Chicken housing should protect your birds from the elements and from predators. It should keep them dry and out of drafts. Housing usually consists of indoor and outdoor space. Make sure each large-size chicken has at least 3 square feet of indoor space and 3 to 5 square feet of outdoor space for opti- mum health. The more space you can provide, the happier your chickens will be. And the more functional the housing is for you, the happier you will be with chicken keeping.
Counting the Costs
Anytime you start a hobby or begin producing food for the household, you run into start-up and maintenance costs, and keeping chickens is no exception. Chickens, however, are more economical to purchase for pets or as food-producing livestock than most other animals.

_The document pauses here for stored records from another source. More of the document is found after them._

Lemma verify_returns data_ptr data length (w : W) :
  4 ≤ zlen data → 0 ≤ length ≤ zlen data → length < 0x80000000 →
  8 ≤ be64_at data 72 ∨ length + 8 ≤ zlen data →
  ∃ r w', avb_vbmeta_image_verify data_ptr data length w = Ret (r, w').
Proof.
  intros H4 Hl H31 H8. destruct (verify_magic data H4) as (r & Em).
  destruct (Z.ltb_spec length AVB_VBMETA_IMAGE_HEADER_SIZE) as [Hlt|Hge].
  { unfold avb_vbmeta_image_verify. erewrite comp_bind_run by (apply lift_run; exact Em).
    case_match; [by eexists _, _|]. rewrite (proj2 (Z.ltb_lt _ _)) by done. by eexists _, _. }
  destruct (header_parses data) as (h & Eh & Ek); [lia|].
  destruct (decide (r = 0)) as [->|Hr].
  2: { unfold avb_vbmeta_image_verify. erewrite comp_bind_run by (apply lift_run; exact Em).
       rewrite (proj2 (Z.eqb_neq _ _)) by done. by eexists _, _. }
  destruct (header_check h length data_ptr) as [r|] eqn:Ec;
  [|destruct (avb_get_algorithm_data (algorithm_type h)) as [alg|] eqn:Ea;
  [destruct (algorithm_hash (algorithm_type h)) as [p|] eqn:Ep;
  [destruct (decide (hash_size h = alg_hash_len alg)) as [Es|Es]|]|]].
  2: { pose proof (header_words_ok _ _ Eh) as Hw. assert (is_u32 (algorithm_type h)) as Wt by apply Hw.
    destruct (algorithm_cases _ _ _ Wt Ea Ep) as (Hp & padding & E1 & E2 & E3 & _).
    destruct (verify_signed_path h alg p padding data data_ptr length w)
      as (digest & _ & _ & ->); [done..|].
    case_bool_decide; [|by eexists _, _].
    destruct (header_check_layout h length data_ptr Hw (or_introl Ec)) as [_ Ht Hh Hs Hk _].
    destruct Hw as (Wa & Wx & Wo & Wh & Wso & Wss & Wko & Wks & _). unfold is_u64 in *.
    unfold AVB_VBMETA_IMAGE_HEADER_SIZE in *.
    match goal with |- context [avb_rsa_verify ?a ?b ?c ?d ?e ?f ?g ?i] =>
      assert (∃ b0 w1, avb_rsa_verify a b c d e f g i w = Ret (b0, w1)) as (b0 & w1 & Ev) end.
    { apply rsa_verify_returns; rewrite ?zlen_drop by lia; rewrite ?E2;
        pose proof (zlen_nonneg padding); try lia. }
    erewrite comp_bind_run by exact Ev. by destruct b0; eexists _, _. }
  all: unfold avb_vbmeta_image_verify; erewrite comp_bind_run by (apply lift_run; exact Em);
    cbn [negb Z.eqb]; rewrite (proj2 (Z.ltb_ge _ _)) by done;
    erewrite comp_bind_run by (apply lift_run; exact Eh); rewrite Ec, ?Ea, ?Ep;
    rewrite ?(proj2 (Z.eqb_neq _ _)) by done; by eexists _, _.
Qed.

End VerifySpec.

(** Every image with a consistent header, whose stored hash is
    the digest of header and auxiliary block and whose signature opens to the
    algorithm's padding and that digest under the embedded key, is reported as
    OK together with the position of the key. *)
Lemma verify_accepts {W} `{Heap W} data_ptr data length h alg p padding bits (w : W) :
  (∀ size (w : W), (heap_alloc size w).1 = true) →
  bytes_ok data → AVB_VBMETA_IMAGE_HEADER_SIZE ≤ length ≤ zlen data → length < 0x20000000 →
  slice data 0 4 = AVB_MAGIC →
  avb_vbmeta_image_header_to_host_byte_order data = Ret h →
  header_check h length data_ptr = None →
  avb_get_algorithm_data (algorithm_type h) = Some alg →
  algorithm_hash (algorithm_type h) = Some p → alg_padding alg = Some padding →
  let auth := AVB_VBMETA_IMAGE_HEADER_SIZE in
  let aux := auth + authentication_data_block_size h in
  let digest := sha2_digest p (slice data 0 auth ++
                               slice data aux (auxiliary_data_block_size h)) in
  let key := drop (Z.to_nat (aux + public_key_offset h)) data in
  hash_size h = alg_hash_len alg → signature_size h = bits / 8 →
  public_key_size h = 8 + bits / 4 → zlen padding + hash_size h = bits / 8 →
  slice data (auth + hash_offset h) (hash_size h) = digest → key_format key bits →
  be_encode (Z.to_nat (bits / 8))
    (be_decode (slice data (auth + signature_offset h) (bits / 8)) ^ exponent
       mod be_decode (slice key 8 (bits / 8))) = padding ++ digest →
  ∃ w', avb_vbmeta_image_verify data_ptr data length w =
    Ret ((AVB_VBMETA_VERIFY_RESULT_OK, Some (aux + public_key_offset h, public_key_size h)), w').
Proof.
  intros roomy Hd Hl Hlt Em Eh Ec Ea Ep Epd auth aux digest key Hhs Hss Hks Hsum Hh Hf Hsig.
  destruct (verify_signed_path h alg p padding data data_ptr length w)
    as (digest' & Ld & Sd & Ev);
    [rewrite safe_memcmp_spec by (unfold AVB_MAGIC_LEN, AVB_VBMETA_IMAGE_HEADER_SIZE in *; lia || done);
     change (slice data 0 AVB_MAGIC_LEN) with (slice data 0 4); 
     rewrite Em; by rewrite bool_decide_true|
     (done || unfold AVB_VBMETA_IMAGE_HEADER_SIZE in *; lia)..|].
  rewrite Ev. clear Ev. rewrite Sd by done. rewrite bool_decide_true by exact Hh.
  pose proof (header_words_ok _ _ Eh) as Hw.
  pose proof (header_check_layout h length data_ptr Hw (or_introl Ec)) as HL.
  destruct HL as [_ Ht Hho Hs Hk _].
  destruct Hw as (Wa & Wx & Wo & Wh & Wso & Wss & Wko & Wks & Wt).
  assert (alg_padding_len alg = zlen padding) as Epl.
  { assert (is_u32 (algorithm_type h)) as Wty by apply Wt.
    destruct (algorithm_cases _ _ _ Wty Ea Ep) as (_ & pd & E1 & E2 & _). congruence. }
  unfold is_u64, AVB_VBMETA_IMAGE_HEADER_SIZE in *. pose proof (zlen_nonneg padding).
  destruct (rsa_verify_run roomy key bits (drop (Z.to_nat (256 + signature_offset h)) data)
    (drop (Z.to_nat (256 + hash_offset h)) data) (hash_size h) padding (zlen padding) w)
    as (w2 & Er); [by apply Forall_drop|by apply Forall_drop|done|rewrite ?zlen_drop; lia..|done|].
  rewrite !slice_drop, slice_all, !Z.add_0_r in Er by lia.
  fold auth in Er. rewrite Hh, Hsig, bool_decide_true in Er by done.
  exists w2. rewrite Hks, Hss, Epl.
  erewrite comp_bind_run by exact Er. cbn [negb].
  destruct (kf_bits _ _ Hf) as [-> | [-> | ->]]; done.
Qed.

Unless you’re looking for expensive rare breeds, most people can start a small flock (4 to 25 chickens) for less than N$500. Regardless of whether you’re starting with 4 or 25, use the following list of tips to keep costs down when purchasing your flock:
✓ If you’re mail-ordering chicks and need fewer than the minimum number you’re required to order, try to find someone to share an order with you. Some feed stores allow people to order chicks in small numbers, and they combine those orders to meet the minimums.
✓ Some people who want just a few laying hens order a few pullet chicks and then fill the rest of the box with meat-type chicks to obtain the mini- mum quantity for shipping chicks. Most companies allow this. You raise all the birds together, butchering the meat birds before they take up too much space in your housing. You’ll want to buy pullets that are a different color than your broiler birds, so you don’t get them confused.
✓ For meat birds, many people will order only cockerels because they grow faster and larger than pullets. Cockerels can also be cheaper than pullets in some breeds, but in the broiler strains they often cost more. So when ordering Rock-Cornish hybrid chicks, ordering them “as-hatched,” which means chicks whose sex hasn’t been determined, will generally save you money, and in these chicks, both sexes grow equally well.